» **Instructions for the task**
Check each line of the entries below for the string "which"; copy every line where it appears.

________________________

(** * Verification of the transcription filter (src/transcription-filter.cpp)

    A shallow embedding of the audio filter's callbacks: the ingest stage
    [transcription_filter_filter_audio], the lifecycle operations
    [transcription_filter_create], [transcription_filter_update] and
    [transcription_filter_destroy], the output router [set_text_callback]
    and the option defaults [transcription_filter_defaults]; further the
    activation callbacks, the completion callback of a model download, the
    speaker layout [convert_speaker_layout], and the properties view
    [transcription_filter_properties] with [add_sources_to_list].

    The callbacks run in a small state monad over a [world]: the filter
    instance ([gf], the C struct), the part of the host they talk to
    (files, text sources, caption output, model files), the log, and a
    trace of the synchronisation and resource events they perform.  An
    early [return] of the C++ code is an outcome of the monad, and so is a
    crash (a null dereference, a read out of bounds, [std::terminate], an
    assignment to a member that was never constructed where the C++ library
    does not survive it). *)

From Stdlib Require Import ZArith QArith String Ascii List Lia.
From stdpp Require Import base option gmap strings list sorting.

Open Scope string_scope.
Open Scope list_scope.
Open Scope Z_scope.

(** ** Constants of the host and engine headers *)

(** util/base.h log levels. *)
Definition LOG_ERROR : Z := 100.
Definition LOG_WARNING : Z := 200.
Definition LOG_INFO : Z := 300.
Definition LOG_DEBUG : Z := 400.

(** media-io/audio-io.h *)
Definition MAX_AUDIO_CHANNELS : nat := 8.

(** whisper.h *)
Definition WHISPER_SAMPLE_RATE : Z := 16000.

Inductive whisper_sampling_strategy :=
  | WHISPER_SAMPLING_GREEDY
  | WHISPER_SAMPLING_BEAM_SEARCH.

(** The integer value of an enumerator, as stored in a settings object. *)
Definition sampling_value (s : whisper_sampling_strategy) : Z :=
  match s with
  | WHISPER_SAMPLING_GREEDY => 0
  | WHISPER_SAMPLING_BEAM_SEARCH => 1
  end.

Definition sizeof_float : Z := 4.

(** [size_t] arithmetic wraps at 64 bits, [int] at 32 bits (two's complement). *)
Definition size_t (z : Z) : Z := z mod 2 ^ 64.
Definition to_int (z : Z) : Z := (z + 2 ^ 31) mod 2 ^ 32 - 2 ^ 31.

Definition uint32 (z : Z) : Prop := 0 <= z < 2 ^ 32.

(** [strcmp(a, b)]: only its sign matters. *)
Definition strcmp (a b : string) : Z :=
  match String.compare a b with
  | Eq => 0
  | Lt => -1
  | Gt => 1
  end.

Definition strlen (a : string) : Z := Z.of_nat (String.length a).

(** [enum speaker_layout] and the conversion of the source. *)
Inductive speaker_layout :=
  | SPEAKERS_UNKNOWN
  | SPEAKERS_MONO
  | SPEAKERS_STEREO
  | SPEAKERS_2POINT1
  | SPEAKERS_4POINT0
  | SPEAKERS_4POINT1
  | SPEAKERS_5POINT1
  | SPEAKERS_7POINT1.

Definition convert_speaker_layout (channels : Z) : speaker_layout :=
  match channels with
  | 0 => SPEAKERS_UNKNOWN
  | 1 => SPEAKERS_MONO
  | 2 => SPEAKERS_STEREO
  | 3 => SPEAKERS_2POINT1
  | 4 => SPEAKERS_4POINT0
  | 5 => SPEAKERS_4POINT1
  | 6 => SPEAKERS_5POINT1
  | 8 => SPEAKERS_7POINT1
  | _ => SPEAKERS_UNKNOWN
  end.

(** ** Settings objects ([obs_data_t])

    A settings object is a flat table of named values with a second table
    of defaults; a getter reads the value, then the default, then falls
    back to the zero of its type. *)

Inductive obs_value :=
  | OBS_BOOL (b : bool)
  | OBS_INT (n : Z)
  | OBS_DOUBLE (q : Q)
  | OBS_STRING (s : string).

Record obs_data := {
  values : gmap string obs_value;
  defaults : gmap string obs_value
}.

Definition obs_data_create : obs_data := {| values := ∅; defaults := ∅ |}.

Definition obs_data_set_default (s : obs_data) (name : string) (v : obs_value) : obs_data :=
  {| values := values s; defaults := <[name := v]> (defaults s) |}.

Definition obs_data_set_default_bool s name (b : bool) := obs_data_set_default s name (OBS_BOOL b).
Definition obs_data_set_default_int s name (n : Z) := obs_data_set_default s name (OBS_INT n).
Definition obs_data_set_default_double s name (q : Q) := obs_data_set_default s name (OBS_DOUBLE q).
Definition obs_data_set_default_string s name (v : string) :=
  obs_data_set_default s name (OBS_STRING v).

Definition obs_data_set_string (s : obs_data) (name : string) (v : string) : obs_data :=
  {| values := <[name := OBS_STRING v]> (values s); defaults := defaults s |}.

________________________

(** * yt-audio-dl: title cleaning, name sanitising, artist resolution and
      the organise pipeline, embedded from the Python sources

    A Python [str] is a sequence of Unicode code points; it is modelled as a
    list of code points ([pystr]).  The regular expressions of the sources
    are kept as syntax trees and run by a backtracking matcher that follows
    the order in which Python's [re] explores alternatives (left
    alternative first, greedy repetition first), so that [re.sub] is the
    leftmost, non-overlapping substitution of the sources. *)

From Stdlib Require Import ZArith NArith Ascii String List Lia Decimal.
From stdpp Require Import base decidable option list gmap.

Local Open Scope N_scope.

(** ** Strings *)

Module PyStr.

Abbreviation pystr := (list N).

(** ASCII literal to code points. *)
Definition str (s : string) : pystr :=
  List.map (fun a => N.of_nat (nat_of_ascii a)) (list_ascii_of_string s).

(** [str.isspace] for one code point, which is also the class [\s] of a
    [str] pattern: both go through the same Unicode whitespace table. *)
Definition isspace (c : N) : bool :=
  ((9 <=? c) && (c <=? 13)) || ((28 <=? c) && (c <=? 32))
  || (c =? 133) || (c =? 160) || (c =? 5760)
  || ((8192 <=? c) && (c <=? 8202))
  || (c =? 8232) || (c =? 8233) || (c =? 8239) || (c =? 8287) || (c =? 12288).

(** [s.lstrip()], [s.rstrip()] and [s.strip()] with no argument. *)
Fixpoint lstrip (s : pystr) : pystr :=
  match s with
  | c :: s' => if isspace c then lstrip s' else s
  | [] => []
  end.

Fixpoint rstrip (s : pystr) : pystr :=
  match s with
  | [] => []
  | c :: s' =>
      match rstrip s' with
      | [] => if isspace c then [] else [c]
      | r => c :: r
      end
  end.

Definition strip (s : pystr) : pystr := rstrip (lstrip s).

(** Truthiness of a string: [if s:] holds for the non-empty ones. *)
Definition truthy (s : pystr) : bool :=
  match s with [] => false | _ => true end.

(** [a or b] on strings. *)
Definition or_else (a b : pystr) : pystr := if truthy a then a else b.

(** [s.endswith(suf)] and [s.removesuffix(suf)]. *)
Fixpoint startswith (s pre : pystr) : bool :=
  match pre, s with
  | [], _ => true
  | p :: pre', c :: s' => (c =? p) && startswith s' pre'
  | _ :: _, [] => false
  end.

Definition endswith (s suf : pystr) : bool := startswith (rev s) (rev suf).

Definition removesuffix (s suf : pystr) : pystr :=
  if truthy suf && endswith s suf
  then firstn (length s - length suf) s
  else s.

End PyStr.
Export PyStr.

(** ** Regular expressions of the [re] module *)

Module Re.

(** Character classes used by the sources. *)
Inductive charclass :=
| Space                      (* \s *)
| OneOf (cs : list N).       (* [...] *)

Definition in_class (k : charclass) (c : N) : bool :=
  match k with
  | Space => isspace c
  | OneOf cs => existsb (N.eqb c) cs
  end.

________________________

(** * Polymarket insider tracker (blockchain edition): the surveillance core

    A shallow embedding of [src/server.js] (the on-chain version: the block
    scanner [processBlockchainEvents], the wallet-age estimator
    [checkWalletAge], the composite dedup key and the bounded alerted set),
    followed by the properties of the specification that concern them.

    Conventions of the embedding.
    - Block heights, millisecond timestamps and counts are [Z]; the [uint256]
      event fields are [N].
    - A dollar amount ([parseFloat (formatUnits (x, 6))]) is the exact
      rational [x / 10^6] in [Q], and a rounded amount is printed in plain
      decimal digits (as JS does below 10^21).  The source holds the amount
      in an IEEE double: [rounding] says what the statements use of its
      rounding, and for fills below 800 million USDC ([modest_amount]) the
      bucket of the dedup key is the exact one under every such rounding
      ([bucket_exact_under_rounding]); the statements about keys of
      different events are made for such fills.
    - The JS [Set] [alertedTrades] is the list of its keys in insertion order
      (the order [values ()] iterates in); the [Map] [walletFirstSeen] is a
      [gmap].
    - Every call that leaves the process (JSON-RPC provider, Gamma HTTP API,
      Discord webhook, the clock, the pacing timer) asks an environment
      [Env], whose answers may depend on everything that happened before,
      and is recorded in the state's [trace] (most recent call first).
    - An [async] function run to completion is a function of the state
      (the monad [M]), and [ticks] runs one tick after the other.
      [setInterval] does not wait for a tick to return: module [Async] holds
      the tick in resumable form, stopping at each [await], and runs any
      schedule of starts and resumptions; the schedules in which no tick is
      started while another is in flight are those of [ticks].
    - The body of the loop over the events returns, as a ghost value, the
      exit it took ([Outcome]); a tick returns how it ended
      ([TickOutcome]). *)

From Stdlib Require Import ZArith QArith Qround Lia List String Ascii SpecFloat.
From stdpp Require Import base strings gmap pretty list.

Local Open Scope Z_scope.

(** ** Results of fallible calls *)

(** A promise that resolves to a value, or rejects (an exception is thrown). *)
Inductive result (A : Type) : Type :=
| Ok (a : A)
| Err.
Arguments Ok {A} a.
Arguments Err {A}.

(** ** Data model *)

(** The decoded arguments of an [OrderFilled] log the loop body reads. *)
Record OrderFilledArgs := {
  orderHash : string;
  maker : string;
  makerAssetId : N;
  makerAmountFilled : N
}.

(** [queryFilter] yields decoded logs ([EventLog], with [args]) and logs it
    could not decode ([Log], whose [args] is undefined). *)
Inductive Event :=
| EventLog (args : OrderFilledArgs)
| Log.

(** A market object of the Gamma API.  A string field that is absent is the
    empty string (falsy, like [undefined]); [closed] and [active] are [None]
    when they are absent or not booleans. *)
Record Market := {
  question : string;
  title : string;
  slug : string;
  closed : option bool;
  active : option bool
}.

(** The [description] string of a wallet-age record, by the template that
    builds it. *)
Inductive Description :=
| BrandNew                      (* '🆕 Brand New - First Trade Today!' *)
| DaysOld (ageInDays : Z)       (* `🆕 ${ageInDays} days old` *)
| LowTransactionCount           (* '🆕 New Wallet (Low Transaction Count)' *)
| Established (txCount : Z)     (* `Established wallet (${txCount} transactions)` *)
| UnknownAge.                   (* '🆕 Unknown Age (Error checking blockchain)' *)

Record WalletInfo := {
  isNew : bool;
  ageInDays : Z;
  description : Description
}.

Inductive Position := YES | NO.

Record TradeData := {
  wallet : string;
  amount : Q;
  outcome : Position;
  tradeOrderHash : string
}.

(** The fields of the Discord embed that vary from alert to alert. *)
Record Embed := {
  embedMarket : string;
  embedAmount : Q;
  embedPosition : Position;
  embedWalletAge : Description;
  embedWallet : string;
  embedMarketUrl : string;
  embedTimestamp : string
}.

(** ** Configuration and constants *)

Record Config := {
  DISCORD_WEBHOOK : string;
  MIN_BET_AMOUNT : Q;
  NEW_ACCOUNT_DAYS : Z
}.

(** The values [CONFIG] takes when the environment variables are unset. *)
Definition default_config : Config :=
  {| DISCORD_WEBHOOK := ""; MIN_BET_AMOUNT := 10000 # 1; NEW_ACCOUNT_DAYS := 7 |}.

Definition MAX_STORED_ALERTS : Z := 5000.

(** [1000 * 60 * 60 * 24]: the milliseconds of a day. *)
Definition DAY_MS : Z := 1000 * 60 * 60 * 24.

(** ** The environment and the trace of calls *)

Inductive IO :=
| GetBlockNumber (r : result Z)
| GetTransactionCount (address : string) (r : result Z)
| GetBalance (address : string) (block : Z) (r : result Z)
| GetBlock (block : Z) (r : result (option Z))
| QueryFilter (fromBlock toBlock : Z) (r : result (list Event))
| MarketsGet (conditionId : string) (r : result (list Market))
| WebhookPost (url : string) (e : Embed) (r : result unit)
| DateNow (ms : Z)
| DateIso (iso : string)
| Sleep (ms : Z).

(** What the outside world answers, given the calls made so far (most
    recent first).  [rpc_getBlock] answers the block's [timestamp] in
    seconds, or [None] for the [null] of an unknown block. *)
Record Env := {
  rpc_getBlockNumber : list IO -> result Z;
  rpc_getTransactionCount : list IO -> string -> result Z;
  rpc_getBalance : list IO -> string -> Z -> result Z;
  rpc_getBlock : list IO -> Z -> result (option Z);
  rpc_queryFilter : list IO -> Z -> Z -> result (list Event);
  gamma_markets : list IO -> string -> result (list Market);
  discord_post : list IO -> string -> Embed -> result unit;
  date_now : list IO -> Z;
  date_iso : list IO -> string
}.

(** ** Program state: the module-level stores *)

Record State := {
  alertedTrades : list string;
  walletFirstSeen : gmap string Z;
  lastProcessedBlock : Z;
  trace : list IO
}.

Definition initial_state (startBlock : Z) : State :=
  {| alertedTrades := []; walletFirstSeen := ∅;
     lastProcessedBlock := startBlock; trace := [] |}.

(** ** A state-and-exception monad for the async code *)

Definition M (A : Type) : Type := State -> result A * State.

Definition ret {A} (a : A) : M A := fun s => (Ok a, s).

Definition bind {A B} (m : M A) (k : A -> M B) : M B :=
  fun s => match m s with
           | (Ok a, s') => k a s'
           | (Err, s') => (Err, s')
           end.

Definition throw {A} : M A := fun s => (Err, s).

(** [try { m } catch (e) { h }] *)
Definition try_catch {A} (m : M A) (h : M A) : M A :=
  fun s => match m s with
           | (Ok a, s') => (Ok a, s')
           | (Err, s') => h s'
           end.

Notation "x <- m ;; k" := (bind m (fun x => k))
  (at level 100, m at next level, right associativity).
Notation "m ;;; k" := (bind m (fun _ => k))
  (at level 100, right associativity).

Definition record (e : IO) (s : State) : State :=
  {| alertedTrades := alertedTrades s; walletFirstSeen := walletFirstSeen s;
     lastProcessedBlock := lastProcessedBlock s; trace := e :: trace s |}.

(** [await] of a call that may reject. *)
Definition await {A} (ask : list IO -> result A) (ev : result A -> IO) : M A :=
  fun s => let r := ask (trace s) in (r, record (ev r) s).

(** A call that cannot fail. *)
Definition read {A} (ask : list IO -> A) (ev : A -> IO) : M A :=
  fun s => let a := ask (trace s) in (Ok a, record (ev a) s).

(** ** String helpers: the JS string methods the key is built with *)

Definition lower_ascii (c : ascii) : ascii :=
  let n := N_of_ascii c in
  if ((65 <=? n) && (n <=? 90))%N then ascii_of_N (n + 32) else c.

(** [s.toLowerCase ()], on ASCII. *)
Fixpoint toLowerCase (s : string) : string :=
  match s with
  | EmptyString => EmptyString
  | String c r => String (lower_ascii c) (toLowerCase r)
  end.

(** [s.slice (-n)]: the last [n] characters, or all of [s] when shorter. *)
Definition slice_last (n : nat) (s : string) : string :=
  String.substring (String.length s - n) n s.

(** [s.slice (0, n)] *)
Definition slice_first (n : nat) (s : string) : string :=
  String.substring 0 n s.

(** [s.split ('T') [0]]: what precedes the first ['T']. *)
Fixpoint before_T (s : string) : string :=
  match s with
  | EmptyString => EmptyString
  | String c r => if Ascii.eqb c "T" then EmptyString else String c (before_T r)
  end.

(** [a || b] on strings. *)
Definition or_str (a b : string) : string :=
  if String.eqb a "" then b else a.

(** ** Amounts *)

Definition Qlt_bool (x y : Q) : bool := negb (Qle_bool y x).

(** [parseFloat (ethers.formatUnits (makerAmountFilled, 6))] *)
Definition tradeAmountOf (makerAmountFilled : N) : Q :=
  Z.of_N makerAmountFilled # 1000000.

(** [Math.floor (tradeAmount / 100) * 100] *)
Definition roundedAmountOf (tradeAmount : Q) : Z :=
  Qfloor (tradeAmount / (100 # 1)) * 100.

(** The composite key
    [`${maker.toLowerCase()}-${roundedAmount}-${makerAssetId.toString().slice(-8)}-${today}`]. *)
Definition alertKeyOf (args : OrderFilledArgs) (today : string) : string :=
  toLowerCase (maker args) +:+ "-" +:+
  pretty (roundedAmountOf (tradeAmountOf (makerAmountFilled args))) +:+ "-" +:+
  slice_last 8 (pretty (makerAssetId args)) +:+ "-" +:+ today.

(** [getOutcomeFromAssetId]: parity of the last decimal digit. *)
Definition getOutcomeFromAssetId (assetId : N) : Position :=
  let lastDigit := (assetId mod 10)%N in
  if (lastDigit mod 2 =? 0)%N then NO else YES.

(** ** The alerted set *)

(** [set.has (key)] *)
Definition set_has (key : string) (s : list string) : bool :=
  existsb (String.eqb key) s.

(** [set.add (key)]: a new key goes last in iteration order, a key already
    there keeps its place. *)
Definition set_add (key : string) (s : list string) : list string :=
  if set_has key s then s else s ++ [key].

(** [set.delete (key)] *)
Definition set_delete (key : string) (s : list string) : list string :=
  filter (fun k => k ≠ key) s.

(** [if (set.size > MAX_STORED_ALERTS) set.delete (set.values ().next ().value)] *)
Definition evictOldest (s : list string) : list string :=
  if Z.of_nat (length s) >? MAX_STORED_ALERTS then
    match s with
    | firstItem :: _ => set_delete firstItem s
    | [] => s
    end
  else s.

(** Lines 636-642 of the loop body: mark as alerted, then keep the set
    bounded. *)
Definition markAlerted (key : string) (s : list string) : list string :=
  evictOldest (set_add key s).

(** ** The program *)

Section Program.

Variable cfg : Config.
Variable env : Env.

________________________

» **Solution**
    the order in which Python's [re] explores alternatives (left
(** [str.isspace] for one code point, which is also the class [\s] of a
      schedule of starts and resumptions; the schedules in which no tick is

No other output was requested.